Fickar pun mengakui bahwa aturan tersebut memang tidak adil.
"Memang aturan ini tidak adil. Mestinya hanya berlaku di waktu perang saja dan terbatas pada kejahatan yang bersifat militer tetapi KUHPM dan KUHAP militernya masih mengatur seperti itu, memang kelihatannya tidak adil," ujarnya.
Berkaca dari aturan ini, Fickar pun berharap agar korupsi dideklarasikan sebagai kejahatan lintas profesi agar KPK lebih leluasa untuk melakukan penindakan hukum.
"Korupsi itu dinyatakan sebagai kejahatan lintas profesi lintas institusi, sehingga KPK bisa menangani korupsi yang dilakukan oleh siapapun di lembaga apapun termasuk di lembaga militer.
Lebih lanjut, Fickar pun menyoroti kombinasi keterlibatan antara sipil dan personel militer dalam kasus dugaan suap proyek Basarnas ini.
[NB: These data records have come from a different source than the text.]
(** * doc_app: command interpretation and selection-scoped mutation

    A shallow embedding of the parts of the doc-app front end that
    interpret chat commands and mutate the editor document:

    - [ChatSidebar.tsx]: [detectIntent], [handleWebSearch],
      [insertIntoEditor], [modifyEditorContent] and [handleSubmit];
    - [AgentContext.tsx]: [performWebSearch], [crawlUrl],
      [summarizeContent], [insertToEditor] and [processAgentCommand];
    - [AgentCommand.tsx]: [handleSubmit];
    - [AuthContext.tsx]: [initializeAuth], [login], [register],
      [logout] and [makeAuthenticatedRequest], and the form of
      [AuthLayout.tsx]: [handleSubmit] and [toggleMode];
    - [Editor.tsx]: the window bridge ([editorInsertContent],
      [getEditorContent], [setEditorContent]) and the preview workflow
      ([handleMouseUp], [callAIForEdit], [handleFloatingAction],
      [handlePreviewAccept], [handlePreviewReject]).

    Conventions.  A JavaScript string is a sequence of UTF-16 code
    units; the embedding keeps the code units below 256 (Latin-1), one
    [ascii] each.  Asynchronous functions are run to completion: a
    promise that rejects is a [Throw], one that resolves a [Normal],
    and no other event runs between the start and the end of a
    handler.  Two handlers are also given in two parts, where what
    happens while a request is pending matters:
    [Editor.floatingActionAnswered] is [handleFloatingAction] from
    the arrival of the answer on, in the world of that moment, and
    [AuthContext.logoutStart] is [logout] up to its request, which
    [makeAuthenticatedRequest] does not await.  The network, the
    storage of the window and the browser's HTML parser are not code
    of the repository; they are fields of the world the definitions
    run in.  Calls of [console.log] and [console.error] are left out. *)

From Stdlib Require Import Bool Arith Lia List Ascii String ZArith DecimalString.
Import ListNotations.
Open Scope string_scope.

Set Implicit Arguments.
Set Warnings "-register-all".

(* ================================================================== *)
(** * JavaScript strings *)

Module JsString.

(** Code units that [String.prototype.trim] removes and that the
    regular-expression class [\s] accepts: TAB, LF, VT, FF, CR, SP
    and NBSP (the members of WhiteSpace and LineTerminator below
    256). *)
Definition isSpace (c : ascii) : bool :=
  let n := nat_of_ascii c in
  (((9 <=? n) && (n <=? 13)) || (n =? 32) || (n =? 160))%nat.

(** [toLowerCase] on one Latin-1 code unit. *)
Definition lowerChar (c : ascii) : ascii :=
  let n := nat_of_ascii c in
  if (((65 <=? n) && (n <=? 90))
      || ((192 <=? n) && (n <=? 222) && negb (n =? 215)))%nat
  then ascii_of_nat (n + 32) else c.

Fixpoint toLowerCase (s : string) : string :=
  match s with
  | EmptyString => EmptyString
  | String c s' => String (lowerChar c) (toLowerCase s')
  end.

Fixpoint startsWith (s p : string) {struct p} : bool :=
  match p, s with
  | EmptyString, _ => true
  | String _ _, EmptyString => false
  | String a p', String b s' => Ascii.eqb a b && startsWith s' p'
  end.

(** [s.includes(sub)] *)
Fixpoint includes (s sub : string) : bool :=
  startsWith s sub ||
  match s with
  | EmptyString => false
  | String _ s' => includes s' sub
  end.

Fixpoint trimStart (s : string) : string :=
  match s with
  | EmptyString => EmptyString
  | String c s' => if isSpace c then trimStart s' else s
  end.

Fixpoint trimEnd (s : string) : string :=
  match s with
  | EmptyString => EmptyString
  | String c s' =>
      match trimEnd s' with
      | EmptyString => if isSpace c then EmptyString else String c EmptyString
      | t => String c t
      end
  end.

Definition trim (s : string) : string := trimEnd (trimStart s).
Baca juga: Kisruh OTT Kabasarnas, Ahli Pidana Usul Korupsi Jadi Kejahatan Lintas Profesi dan Institusi
Dia mengungkapkan KPK memiliki kewenangan untuk melakukan supervisi dan berkoordinasi dalam penanganan penjara korupsi oleh siapapun juga baik yang tunduk pada peradilan umum maupun militer yang tertuang dalam Pasal 42 UU KPK.